Stored data entries:

-- -- --

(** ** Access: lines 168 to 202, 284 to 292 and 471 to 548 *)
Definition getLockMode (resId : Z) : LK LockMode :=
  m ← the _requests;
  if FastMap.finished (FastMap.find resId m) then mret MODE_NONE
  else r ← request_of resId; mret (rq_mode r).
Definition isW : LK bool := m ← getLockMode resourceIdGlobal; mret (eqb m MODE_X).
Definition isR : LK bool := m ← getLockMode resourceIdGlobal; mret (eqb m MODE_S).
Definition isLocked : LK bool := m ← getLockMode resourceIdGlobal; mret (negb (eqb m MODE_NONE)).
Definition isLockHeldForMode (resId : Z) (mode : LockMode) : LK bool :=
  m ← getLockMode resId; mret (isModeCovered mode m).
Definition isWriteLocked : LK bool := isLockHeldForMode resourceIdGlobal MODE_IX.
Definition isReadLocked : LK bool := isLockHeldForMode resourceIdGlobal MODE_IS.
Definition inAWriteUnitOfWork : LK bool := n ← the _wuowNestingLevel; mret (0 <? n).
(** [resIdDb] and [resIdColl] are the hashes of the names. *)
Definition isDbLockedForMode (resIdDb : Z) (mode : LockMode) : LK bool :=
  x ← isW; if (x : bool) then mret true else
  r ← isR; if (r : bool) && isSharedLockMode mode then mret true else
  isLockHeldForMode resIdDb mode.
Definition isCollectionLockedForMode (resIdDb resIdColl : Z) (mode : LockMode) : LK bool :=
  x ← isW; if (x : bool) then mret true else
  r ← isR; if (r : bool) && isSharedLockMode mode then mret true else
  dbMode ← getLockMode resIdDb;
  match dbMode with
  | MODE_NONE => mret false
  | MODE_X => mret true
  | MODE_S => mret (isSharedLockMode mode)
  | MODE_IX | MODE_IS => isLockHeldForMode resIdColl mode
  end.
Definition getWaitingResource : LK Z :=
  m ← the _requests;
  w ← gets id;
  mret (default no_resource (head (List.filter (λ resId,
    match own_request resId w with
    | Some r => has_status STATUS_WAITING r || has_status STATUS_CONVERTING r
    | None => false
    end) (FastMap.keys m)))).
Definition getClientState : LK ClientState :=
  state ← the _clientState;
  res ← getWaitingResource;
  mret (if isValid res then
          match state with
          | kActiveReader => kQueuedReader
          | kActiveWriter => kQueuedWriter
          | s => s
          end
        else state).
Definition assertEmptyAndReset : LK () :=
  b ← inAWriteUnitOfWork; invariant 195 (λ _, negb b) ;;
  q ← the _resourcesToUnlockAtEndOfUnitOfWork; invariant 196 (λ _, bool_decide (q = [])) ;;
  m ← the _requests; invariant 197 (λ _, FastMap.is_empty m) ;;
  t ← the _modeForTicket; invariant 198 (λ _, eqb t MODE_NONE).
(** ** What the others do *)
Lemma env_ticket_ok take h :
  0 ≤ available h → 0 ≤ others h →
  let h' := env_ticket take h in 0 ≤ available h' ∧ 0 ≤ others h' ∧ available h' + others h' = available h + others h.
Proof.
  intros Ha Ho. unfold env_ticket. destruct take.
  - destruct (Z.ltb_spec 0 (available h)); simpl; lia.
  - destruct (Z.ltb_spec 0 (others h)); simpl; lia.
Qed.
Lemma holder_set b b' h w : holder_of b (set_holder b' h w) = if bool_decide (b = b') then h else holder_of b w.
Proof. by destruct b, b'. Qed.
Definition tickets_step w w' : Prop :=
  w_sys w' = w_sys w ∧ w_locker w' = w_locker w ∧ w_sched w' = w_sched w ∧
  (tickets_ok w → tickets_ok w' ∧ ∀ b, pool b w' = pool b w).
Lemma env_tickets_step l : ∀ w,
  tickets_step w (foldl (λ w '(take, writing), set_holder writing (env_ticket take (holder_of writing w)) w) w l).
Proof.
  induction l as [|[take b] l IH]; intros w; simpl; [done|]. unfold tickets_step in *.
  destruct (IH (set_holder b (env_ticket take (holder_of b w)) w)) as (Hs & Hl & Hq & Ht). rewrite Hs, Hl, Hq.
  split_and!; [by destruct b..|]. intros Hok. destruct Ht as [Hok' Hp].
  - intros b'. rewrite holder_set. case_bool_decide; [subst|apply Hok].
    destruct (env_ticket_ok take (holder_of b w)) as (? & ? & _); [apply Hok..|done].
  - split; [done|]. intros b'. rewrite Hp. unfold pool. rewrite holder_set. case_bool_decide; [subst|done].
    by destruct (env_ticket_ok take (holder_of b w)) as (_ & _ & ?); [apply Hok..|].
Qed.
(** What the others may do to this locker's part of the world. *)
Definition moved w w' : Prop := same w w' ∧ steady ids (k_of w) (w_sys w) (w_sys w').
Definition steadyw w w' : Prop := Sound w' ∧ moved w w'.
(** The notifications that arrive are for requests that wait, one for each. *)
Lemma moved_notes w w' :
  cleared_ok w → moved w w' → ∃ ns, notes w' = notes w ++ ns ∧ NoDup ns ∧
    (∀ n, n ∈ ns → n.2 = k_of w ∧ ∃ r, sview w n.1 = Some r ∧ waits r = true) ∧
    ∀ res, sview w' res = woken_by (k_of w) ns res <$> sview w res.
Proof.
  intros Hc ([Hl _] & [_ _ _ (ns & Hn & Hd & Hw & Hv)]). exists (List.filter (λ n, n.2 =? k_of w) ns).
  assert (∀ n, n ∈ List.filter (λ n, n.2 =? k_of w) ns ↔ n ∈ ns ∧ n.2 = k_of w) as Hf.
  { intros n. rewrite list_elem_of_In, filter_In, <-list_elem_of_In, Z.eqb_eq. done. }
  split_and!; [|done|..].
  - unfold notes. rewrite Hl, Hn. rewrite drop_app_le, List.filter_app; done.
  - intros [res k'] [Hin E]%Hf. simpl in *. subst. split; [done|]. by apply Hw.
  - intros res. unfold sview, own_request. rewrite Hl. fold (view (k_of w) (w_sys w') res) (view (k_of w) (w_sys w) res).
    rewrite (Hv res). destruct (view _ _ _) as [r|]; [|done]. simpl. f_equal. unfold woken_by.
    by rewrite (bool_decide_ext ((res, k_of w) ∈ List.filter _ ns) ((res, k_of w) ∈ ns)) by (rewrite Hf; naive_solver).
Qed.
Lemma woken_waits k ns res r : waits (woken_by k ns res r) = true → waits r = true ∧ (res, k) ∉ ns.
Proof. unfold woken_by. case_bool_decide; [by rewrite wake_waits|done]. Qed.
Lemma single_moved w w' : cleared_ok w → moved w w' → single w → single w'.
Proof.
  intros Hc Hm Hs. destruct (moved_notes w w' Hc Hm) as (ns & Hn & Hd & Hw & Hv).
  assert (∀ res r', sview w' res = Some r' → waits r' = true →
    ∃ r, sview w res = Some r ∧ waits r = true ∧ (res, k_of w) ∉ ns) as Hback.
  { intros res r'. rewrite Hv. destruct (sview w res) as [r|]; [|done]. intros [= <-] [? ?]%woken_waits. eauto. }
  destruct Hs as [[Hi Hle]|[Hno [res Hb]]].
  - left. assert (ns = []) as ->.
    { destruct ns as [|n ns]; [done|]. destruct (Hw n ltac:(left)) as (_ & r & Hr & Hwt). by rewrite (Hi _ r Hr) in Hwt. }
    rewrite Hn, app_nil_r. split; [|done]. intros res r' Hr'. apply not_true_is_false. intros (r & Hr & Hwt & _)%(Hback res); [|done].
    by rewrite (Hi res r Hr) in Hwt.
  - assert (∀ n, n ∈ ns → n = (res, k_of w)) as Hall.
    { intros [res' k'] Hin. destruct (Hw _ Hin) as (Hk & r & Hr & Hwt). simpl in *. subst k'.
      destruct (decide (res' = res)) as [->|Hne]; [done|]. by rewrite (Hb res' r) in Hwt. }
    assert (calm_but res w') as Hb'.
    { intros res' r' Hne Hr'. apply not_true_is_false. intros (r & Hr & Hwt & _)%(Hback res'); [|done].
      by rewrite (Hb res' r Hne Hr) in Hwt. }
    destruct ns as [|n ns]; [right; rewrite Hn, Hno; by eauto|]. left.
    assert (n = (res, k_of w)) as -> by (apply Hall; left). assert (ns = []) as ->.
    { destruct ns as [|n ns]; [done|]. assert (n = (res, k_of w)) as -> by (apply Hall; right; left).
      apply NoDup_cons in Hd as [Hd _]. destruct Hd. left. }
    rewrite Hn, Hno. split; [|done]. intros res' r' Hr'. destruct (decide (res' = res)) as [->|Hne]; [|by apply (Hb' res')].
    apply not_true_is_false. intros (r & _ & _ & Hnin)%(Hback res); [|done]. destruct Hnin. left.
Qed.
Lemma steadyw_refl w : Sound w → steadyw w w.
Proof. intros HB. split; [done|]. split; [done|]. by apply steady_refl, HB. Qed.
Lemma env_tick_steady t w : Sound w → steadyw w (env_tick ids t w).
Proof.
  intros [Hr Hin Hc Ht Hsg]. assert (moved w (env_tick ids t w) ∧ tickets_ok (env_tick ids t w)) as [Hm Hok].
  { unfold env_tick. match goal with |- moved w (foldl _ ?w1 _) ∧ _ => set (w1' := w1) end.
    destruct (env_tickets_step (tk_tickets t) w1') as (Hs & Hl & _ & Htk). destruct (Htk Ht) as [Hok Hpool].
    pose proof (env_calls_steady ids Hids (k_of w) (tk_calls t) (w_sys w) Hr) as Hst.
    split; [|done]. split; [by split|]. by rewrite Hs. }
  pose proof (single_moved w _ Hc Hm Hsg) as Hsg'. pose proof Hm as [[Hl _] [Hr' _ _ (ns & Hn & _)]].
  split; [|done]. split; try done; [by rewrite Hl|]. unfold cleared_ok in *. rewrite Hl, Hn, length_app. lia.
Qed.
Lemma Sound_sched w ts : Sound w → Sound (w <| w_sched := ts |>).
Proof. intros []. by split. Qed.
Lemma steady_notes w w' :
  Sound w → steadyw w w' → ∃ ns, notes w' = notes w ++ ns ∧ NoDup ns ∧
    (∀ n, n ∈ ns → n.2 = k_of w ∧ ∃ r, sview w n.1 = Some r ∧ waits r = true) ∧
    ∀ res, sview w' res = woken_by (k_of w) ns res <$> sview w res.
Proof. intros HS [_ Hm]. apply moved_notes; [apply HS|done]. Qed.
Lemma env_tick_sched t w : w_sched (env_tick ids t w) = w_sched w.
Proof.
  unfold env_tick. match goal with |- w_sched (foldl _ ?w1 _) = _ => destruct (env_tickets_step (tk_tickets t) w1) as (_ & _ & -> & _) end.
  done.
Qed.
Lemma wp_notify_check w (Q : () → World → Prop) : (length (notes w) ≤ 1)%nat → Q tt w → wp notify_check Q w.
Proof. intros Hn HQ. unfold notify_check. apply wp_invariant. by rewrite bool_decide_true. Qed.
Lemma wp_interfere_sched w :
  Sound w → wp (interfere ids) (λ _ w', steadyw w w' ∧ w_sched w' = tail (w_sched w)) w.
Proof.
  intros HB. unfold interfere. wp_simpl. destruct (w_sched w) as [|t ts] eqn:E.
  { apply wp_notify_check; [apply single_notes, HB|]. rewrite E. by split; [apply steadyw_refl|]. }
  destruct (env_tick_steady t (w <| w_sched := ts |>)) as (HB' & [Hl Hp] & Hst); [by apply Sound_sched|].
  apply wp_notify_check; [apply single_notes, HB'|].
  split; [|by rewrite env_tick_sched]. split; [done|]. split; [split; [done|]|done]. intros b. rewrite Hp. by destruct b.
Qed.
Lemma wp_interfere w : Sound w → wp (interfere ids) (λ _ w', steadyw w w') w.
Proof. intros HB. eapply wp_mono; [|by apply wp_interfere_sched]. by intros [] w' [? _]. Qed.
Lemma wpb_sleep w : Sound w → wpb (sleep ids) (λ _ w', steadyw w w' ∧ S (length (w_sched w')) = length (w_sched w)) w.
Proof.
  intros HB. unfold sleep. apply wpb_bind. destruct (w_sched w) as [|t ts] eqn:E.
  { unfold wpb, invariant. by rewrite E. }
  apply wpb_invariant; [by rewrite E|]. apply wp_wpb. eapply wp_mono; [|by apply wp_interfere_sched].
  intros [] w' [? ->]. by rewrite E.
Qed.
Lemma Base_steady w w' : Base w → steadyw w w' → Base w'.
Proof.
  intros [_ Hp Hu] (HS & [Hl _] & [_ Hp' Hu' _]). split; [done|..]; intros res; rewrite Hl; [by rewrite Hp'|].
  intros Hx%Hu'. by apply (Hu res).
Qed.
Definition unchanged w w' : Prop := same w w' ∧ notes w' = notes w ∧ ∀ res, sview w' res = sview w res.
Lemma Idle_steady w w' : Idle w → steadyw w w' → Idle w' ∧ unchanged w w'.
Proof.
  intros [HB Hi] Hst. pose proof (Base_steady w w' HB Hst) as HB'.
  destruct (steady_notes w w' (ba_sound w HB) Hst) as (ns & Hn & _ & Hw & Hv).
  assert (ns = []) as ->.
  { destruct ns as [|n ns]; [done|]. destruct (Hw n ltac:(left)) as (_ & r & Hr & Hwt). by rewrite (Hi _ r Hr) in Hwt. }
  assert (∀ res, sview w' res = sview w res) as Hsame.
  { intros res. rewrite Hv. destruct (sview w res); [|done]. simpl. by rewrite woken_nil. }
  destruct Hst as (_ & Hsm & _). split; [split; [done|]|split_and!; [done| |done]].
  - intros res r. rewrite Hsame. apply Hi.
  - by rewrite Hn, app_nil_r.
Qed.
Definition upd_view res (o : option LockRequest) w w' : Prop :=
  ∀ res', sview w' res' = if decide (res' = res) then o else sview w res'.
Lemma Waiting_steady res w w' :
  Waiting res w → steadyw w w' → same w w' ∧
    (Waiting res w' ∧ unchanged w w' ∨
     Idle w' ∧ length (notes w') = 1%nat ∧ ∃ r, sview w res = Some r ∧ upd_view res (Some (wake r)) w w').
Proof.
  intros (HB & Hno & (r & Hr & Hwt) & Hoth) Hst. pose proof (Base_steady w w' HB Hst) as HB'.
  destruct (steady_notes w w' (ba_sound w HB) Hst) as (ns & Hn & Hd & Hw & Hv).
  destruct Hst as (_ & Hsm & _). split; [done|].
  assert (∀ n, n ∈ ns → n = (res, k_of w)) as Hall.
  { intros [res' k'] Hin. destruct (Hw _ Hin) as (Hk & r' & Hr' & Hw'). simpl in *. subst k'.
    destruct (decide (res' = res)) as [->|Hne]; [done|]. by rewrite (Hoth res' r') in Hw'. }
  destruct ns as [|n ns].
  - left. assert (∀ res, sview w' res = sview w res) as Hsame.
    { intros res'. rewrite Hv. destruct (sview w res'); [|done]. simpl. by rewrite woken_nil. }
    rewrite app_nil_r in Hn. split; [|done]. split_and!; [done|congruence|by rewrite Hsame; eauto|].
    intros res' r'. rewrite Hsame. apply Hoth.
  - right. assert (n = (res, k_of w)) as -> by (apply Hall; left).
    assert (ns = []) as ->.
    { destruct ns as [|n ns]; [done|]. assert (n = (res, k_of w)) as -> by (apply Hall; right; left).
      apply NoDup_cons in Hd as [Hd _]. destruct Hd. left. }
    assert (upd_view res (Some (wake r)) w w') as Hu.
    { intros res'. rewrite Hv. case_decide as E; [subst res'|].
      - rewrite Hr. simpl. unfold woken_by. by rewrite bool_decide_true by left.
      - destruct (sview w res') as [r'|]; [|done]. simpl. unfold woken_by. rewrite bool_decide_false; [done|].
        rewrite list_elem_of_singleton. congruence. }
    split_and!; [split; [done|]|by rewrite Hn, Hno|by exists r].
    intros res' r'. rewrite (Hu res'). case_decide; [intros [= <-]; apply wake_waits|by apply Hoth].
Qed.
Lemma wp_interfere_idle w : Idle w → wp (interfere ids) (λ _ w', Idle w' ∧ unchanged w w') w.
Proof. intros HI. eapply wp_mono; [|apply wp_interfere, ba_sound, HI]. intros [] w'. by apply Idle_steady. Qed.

-- -- --

- _WHAT NEEDS TO BE DONE_: Quote every line of the records above, from the first down to the one holding "else r ← request_of", exactly as written.

- _ANSWER SECTION_:
(** ** Access: lines 168 to 202, 284 to 292 and 471 to 548 *)
Definition getLockMode (resId : Z) : LK LockMode :=
  m ← the _requests;
  if FastMap.finished (FastMap.find resId m) then mret MODE_NONE
  else r ← request_of resId; mret (rq_mode r).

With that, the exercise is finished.